Stored records:
(* ===== verification/Ledger.v ===== *)
(** The contract between the evidence store and its clients: a ledger is a state
    that holds a set of facts, and adding a fact adds exactly the normal form
    that the ledger accepts for it.  Everything a client needs about repeated
    insertion and merging follows from the contract; [Store.v] shows that the
    store meets it. *)
From stdpp Require Import base numbers list strings option sets.
From S2P Require Import Prelude.

Class Ledger (S F : Type) := {
  ledger_ok : S -> Prop;
  ledger_input : F -> Prop;
  ledger_accept : F -> result F;
  ledger_facts : S -> list F;
  ledger_add : F -> S -> S;
  (** Equality of what the ledger shows. *)
  ledger_equiv : S -> S -> Prop;
  ledger_equiv_facts : forall s t, ledger_equiv s t -> ledger_facts s = ledger_facts t;
  ledger_ext : forall s t, ledger_ok s -> ledger_ok t ->
    (forall x, x ∈ ledger_facts s <-> x ∈ ledger_facts t) -> ledger_equiv s t;
  ledger_add_ok : forall s f, ledger_ok s -> ledger_input f -> ledger_ok (ledger_add f s);
  ledger_add_facts : forall s f x, ledger_ok s -> ledger_input f ->
    x ∈ ledger_facts (ledger_add f s) <-> ledger_accept f = Ok x \/ x ∈ ledger_facts s;
  (** A held fact is acceptable as it is. *)
  ledger_facts_input : forall s x, ledger_ok s -> x ∈ ledger_facts s ->
    ledger_input x /\ ledger_accept x = Ok x
}.

Section Clients.
Context {S F : Type} `{!Ledger S F}.
Implicit Types (s t : S) (f x : F) (l : list F).

Definition ledger_add_all (l : list F) (s : S) : S :=
  foldl (fun s f => ledger_add f s) s l.

Lemma ledger_add_all_ok l s :
  ledger_ok s -> Forall ledger_input l -> ledger_ok (ledger_add_all l s).
Proof.
  intros Hs Hl. revert s Hs. induction Hl as [|f l Hf Hl IH]; intros s Hs; [done|].
  cbn. by apply IH, ledger_add_ok.
Qed.

Lemma ledger_add_all_facts l s x :
  ledger_ok s -> Forall ledger_input l ->
  x ∈ ledger_facts (ledger_add_all l s) <->
  (exists f, f ∈ l /\ ledger_accept f = Ok x) \/ x ∈ ledger_facts s.
Proof.
  intros Hs Hl. revert s Hs. induction Hl as [|f l Hf Hl IH]; intros s Hs.
  - split; [by right|]. intros [(f & Hf & _)|]; [by apply elem_of_nil in Hf|done].
  - cbn. fold (ledger_add_all l (ledger_add f s)).
    rewrite IH by (by apply ledger_add_ok). rewrite ledger_add_facts by done.
    setoid_rewrite elem_of_cons. naive_solver.
Qed.

(** Insertions that offer the same acceptable facts lead to the same ledger. *)
Lemma ledger_order_independent l1 l2 s t :
  ledger_ok s -> ledger_ok t -> Forall ledger_input l1 -> Forall ledger_input l2 ->
  ledger_equiv s t ->
  (forall x, (exists f, f ∈ l1 /\ ledger_accept f = Ok x) <->
             (exists f, f ∈ l2 /\ ledger_accept f = Ok x)) ->
  ledger_equiv (ledger_add_all l1 s) (ledger_add_all l2 t).
Proof.
  intros Hs Ht H1 H2 Hst Hacc. apply ledger_ext; [by apply ledger_add_all_ok..|].
  intros x. rewrite !ledger_add_all_facts by done.
  by rewrite Hacc, (ledger_equiv_facts _ _ Hst).
Qed.

Lemma ledger_facts_inputs s : ledger_ok s -> Forall ledger_input (ledger_facts s).
Proof. intros Hs. apply Forall_forall. intros x Hx. by eapply ledger_facts_input. Qed.

(** Adding all facts of one ledger to another gives the union. *)
Lemma ledger_merge_facts s t x :
  ledger_ok s -> ledger_ok t ->
  x ∈ ledger_facts (ledger_add_all (ledger_facts t) s) <->
  x ∈ ledger_facts s \/ x ∈ ledger_facts t.
Proof.
  intros Hs Ht. rewrite ledger_add_all_facts by (done || by apply ledger_facts_inputs).
  split; [|intros [?|Hx]; [by right|left]].
  - intros [(f & Hf & Ha)|?]; [|by left]. right.
    destruct (ledger_facts_input _ _ Ht Hf) as [_ Ha']. congruence.
  - exists x. split; [done|]. by apply (ledger_facts_input t).
Qed.

Lemma ledger_merge_ok s t :
  ledger_ok s -> ledger_ok t -> ledger_ok (ledger_add_all (ledger_facts t) s).
Proof. intros. by apply ledger_add_all_ok, ledger_facts_inputs. Qed.

Lemma ledger_merge_comm s t :
  ledger_ok s -> ledger_ok t ->
  ledger_equiv (ledger_add_all (ledger_facts t) s) (ledger_add_all (ledger_facts s) t).
Proof.
  intros Hs Ht. apply ledger_ext; [by apply ledger_merge_ok..|]. intros x.
  rewrite !ledger_merge_facts by done. tauto.
Qed.

Lemma ledger_merge_assoc s t u :
  ledger_ok s -> ledger_ok t -> ledger_ok u ->
  ledger_equiv (ledger_add_all (ledger_facts u) (ledger_add_all (ledger_facts t) s))
               (ledger_add_all (ledger_facts (ledger_add_all (ledger_facts u) t)) s).
Proof.
  intros Hs Ht Hu. apply ledger_ext; [by repeat apply ledger_merge_ok..|]. intros x.
  rewrite !ledger_merge_facts by (by repeat apply ledger_merge_ok). tauto.
Qed.

Lemma ledger_merge_absorb s t :
  ledger_ok s -> ledger_ok t -> (forall x, x ∈ ledger_facts t -> x ∈ ledger_facts s) ->
  ledger_equiv (ledger_add_all (ledger_facts t) s) s.
Proof.
  intros Hs Ht Hsub. apply ledger_ext; [by apply ledger_merge_ok|done|]. intros x.
  rewrite ledger_merge_facts by done. naive_solver.
Qed.
End Clients.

--- Aim of the exercise ---
Output all of the data exactly as given.

--- Response box ---
(* ===== verification/Ledger.v ===== *)
(** The contract between the evidence store and its clients: a ledger is a state
    that holds a set of facts, and adding a fact adds exactly the normal form
    that the ledger accepts for it.  Everything a client needs about repeated
    insertion and merging follows from the contract; [Store.v] shows that the
    store meets it. *)
From stdpp Require Import base numbers list strings option sets.
From S2P Require Import Prelude.

Class Ledger (S F : Type) := {
  ledger_ok : S -> Prop;
  ledger_input : F -> Prop;
  ledger_accept : F -> result F;
  ledger_facts : S -> list F;
  ledger_add : F -> S -> S;
  (** Equality of what the ledger shows. *)
  ledger_equiv : S -> S -> Prop;
  ledger_equiv_facts : forall s t, ledger_equiv s t -> ledger_facts s = ledger_facts t;
  ledger_ext : forall s t, ledger_ok s -> ledger_ok t ->
    (forall x, x ∈ ledger_facts s <-> x ∈ ledger_facts t) -> ledger_equiv s t;
  ledger_add_ok : forall s f, ledger_ok s -> ledger_input f -> ledger_ok (ledger_add f s);
  ledger_add_facts : forall s f x, ledger_ok s -> ledger_input f ->
    x ∈ ledger_facts (ledger_add f s) <-> ledger_accept f = Ok x \/ x ∈ ledger_facts s;
  (** A held fact is acceptable as it is. *)
  ledger_facts_input : forall s x, ledger_ok s -> x ∈ ledger_facts s ->
    ledger_input x /\ ledger_accept x = Ok x
}.

Section Clients.
Context {S F : Type} `{!Ledger S F}.
Implicit Types (s t : S) (f x : F) (l : list F).

Definition ledger_add_all (l : list F) (s : S) : S :=
  foldl (fun s f => ledger_add f s) s l.

Lemma ledger_add_all_ok l s :
  ledger_ok s -> Forall ledger_input l -> ledger_ok (ledger_add_all l s).
Proof.
  intros Hs Hl. revert s Hs. induction Hl as [|f l Hf Hl IH]; intros s Hs; [done|].
  cbn. by apply IH, ledger_add_ok.
Qed.

Lemma ledger_add_all_facts l s x :
  ledger_ok s -> Forall ledger_input l ->
  x ∈ ledger_facts (ledger_add_all l s) <->
  (exists f, f ∈ l /\ ledger_accept f = Ok x) \/ x ∈ ledger_facts s.
Proof.
  intros Hs Hl. revert s Hs. induction Hl as [|f l Hf Hl IH]; intros s Hs.
  - split; [by right|]. intros [(f & Hf & _)|]; [by apply elem_of_nil in Hf|done].
  - cbn. fold (ledger_add_all l (ledger_add f s)).
    rewrite IH by (by apply ledger_add_ok). rewrite ledger_add_facts by done.
    setoid_rewrite elem_of_cons. naive_solver.
Qed.

(** Insertions that offer the same acceptable facts lead to the same ledger. *)
Lemma ledger_order_independent l1 l2 s t :
  ledger_ok s -> ledger_ok t -> Forall ledger_input l1 -> Forall ledger_input l2 ->
  ledger_equiv s t ->
  (forall x, (exists f, f ∈ l1 /\ ledger_accept f = Ok x) <->
             (exists f, f ∈ l2 /\ ledger_accept f = Ok x)) ->
  ledger_equiv (ledger_add_all l1 s) (ledger_add_all l2 t).
Proof.
  intros Hs Ht H1 H2 Hst Hacc. apply ledger_ext; [by apply ledger_add_all_ok..|].
  intros x. rewrite !ledger_add_all_facts by done.
  by rewrite Hacc, (ledger_equiv_facts _ _ Hst).
Qed.

Lemma ledger_facts_inputs s : ledger_ok s -> Forall ledger_input (ledger_facts s).
Proof. intros Hs. apply Forall_forall. intros x Hx. by eapply ledger_facts_input. Qed.

(** Adding all facts of one ledger to another gives the union. *)
Lemma ledger_merge_facts s t x :
  ledger_ok s -> ledger_ok t ->
  x ∈ ledger_facts (ledger_add_all (ledger_facts t) s) <->
  x ∈ ledger_facts s \/ x ∈ ledger_facts t.
Proof.
  intros Hs Ht. rewrite ledger_add_all_facts by (done || by apply ledger_facts_inputs).
  split; [|intros [?|Hx]; [by right|left]].
  - intros [(f & Hf & Ha)|?]; [|by left]. right.
    destruct (ledger_facts_input _ _ Ht Hf) as [_ Ha']. congruence.
  - exists x. split; [done|]. by apply (ledger_facts_input t).
Qed.

Lemma ledger_merge_ok s t :
  ledger_ok s -> ledger_ok t -> ledger_ok (ledger_add_all (ledger_facts t) s).
Proof. intros. by apply ledger_add_all_ok, ledger_facts_inputs. Qed.

Lemma ledger_merge_comm s t :
  ledger_ok s -> ledger_ok t ->
  ledger_equiv (ledger_add_all (ledger_facts t) s) (ledger_add_all (ledger_facts s) t).
Proof.
  intros Hs Ht. apply ledger_ext; [by apply ledger_merge_ok..|]. intros x.
  rewrite !ledger_merge_facts by done. tauto.
Qed.

Lemma ledger_merge_assoc s t u :
  ledger_ok s -> ledger_ok t -> ledger_ok u ->
  ledger_equiv (ledger_add_all (ledger_facts u) (ledger_add_all (ledger_facts t) s))
               (ledger_add_all (ledger_facts (ledger_add_all (ledger_facts u) t)) s).
Proof.
  intros Hs Ht Hu. apply ledger_ext; [by repeat apply ledger_merge_ok..|]. intros x.
  rewrite !ledger_merge_facts by (by repeat apply ledger_merge_ok). tauto.
Qed.

Lemma ledger_merge_absorb s t :
  ledger_ok s -> ledger_ok t -> (forall x, x ∈ ledger_facts t -> x ∈ ledger_facts s) ->
  ledger_equiv (ledger_add_all (ledger_facts t) s) s.
Proof.
  intros Hs Ht Hsub. apply ledger_ext; [by apply ledger_merge_ok|done|]. intros x.
  rewrite ledger_merge_facts by done. naive_solver.
Qed.
End Clients.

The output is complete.